● **HOW TO COMPLETE THIS TASK**
Line filter on the word "lineSum": copy each matching line from the entries.

------

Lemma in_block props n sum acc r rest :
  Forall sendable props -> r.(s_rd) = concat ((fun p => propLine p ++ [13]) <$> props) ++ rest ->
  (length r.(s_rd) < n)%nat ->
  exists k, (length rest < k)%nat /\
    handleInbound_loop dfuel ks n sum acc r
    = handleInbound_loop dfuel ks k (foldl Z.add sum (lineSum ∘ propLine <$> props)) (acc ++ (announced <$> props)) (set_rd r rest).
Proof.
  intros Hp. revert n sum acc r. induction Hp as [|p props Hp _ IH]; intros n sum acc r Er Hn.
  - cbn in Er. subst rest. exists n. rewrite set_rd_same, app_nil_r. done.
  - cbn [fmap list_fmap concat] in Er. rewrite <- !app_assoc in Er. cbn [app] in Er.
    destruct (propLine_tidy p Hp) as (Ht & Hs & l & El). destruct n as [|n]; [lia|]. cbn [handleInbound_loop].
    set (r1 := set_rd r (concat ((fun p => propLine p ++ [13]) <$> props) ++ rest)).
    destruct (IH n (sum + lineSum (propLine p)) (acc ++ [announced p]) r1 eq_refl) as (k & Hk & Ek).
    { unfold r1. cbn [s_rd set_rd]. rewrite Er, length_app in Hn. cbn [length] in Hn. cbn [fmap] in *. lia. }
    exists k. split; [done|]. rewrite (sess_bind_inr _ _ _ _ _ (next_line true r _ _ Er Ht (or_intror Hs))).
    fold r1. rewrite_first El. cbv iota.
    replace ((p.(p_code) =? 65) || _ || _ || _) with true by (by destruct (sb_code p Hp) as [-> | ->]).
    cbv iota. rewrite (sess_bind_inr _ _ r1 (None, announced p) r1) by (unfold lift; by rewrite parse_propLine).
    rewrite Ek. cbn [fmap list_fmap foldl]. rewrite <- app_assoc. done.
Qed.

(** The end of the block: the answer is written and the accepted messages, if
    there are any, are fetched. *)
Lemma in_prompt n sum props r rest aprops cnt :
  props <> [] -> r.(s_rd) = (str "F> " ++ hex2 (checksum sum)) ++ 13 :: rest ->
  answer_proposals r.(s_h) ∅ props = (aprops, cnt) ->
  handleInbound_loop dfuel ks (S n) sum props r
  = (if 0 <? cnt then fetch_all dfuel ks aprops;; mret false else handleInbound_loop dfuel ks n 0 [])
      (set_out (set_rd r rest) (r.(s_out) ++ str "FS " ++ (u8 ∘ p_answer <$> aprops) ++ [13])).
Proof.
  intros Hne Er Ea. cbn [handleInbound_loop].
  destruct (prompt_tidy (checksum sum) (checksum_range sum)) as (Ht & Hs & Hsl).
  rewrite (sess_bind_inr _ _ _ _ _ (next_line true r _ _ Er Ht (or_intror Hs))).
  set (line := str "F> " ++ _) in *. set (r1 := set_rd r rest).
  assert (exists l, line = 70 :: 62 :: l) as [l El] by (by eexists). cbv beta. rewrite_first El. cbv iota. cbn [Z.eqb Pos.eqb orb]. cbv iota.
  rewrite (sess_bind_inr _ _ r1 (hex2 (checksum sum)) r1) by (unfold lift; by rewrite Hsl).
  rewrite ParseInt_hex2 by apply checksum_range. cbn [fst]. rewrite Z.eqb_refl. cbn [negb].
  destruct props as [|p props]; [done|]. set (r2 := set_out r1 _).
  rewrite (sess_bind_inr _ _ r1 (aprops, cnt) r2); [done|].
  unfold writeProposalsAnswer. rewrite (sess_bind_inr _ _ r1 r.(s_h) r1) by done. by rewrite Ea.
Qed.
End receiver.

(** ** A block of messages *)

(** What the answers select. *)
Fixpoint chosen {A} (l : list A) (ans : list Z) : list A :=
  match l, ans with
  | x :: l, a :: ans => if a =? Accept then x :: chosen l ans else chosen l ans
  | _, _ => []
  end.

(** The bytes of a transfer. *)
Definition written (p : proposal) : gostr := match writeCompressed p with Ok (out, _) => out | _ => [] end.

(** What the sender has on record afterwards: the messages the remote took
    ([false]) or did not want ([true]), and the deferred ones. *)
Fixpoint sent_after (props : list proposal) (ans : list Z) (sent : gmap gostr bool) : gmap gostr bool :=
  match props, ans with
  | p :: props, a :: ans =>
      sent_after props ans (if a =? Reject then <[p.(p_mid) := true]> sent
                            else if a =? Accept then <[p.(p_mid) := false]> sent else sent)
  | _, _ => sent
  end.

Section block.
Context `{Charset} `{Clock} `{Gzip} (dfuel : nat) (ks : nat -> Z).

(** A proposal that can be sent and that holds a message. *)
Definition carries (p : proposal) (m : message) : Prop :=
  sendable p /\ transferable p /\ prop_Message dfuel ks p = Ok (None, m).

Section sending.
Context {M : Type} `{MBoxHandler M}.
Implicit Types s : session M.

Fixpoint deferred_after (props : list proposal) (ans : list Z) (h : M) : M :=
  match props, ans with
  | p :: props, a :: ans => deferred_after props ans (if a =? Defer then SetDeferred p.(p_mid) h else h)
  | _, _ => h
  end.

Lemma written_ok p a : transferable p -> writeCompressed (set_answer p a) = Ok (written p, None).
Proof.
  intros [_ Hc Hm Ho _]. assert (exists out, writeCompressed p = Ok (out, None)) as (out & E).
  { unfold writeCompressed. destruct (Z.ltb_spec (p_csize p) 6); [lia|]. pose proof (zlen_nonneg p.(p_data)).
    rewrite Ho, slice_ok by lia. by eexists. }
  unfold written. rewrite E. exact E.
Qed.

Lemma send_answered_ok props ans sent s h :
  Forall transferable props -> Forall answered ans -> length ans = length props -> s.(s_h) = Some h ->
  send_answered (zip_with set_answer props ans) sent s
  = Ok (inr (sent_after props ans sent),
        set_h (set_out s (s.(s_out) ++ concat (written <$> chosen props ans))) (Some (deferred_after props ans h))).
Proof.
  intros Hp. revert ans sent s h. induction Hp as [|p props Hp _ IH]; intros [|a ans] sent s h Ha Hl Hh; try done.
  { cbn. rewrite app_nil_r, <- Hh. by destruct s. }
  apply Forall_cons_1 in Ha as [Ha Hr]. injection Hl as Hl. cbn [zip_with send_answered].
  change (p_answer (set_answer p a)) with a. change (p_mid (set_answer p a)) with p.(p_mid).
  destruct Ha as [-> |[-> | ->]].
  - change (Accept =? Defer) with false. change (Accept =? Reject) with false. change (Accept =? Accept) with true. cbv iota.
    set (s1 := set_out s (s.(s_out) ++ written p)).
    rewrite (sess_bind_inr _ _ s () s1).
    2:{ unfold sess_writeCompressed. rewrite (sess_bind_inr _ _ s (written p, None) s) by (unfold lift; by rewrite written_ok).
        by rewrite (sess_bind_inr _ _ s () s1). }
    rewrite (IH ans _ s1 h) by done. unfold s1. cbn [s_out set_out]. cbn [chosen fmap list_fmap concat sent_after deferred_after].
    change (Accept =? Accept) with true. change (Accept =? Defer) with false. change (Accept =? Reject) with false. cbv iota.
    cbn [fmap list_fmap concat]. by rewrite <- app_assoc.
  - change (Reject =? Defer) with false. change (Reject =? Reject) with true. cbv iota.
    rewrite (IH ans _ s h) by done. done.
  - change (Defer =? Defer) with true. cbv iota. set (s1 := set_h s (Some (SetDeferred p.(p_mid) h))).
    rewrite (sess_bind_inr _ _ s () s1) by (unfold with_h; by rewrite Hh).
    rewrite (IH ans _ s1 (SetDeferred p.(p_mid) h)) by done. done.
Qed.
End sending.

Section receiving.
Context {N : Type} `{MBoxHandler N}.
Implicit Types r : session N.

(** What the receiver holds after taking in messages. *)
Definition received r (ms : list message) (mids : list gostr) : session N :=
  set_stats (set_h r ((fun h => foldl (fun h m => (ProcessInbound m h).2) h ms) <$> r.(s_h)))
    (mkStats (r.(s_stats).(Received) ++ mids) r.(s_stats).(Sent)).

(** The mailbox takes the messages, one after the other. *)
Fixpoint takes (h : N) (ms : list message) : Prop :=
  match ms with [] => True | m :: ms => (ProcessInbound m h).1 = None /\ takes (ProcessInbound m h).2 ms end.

------

● **COMPLETED EXERCISE**
    = handleInbound_loop dfuel ks k (foldl Z.add sum (lineSum ∘ propLine <$> props)) (acc ++ (announced <$> props)) (set_rd r rest).
    destruct (IH n (sum + lineSum (propLine p)) (acc ++ [announced p]) r1 eq_refl) as (k & Hk & Ek).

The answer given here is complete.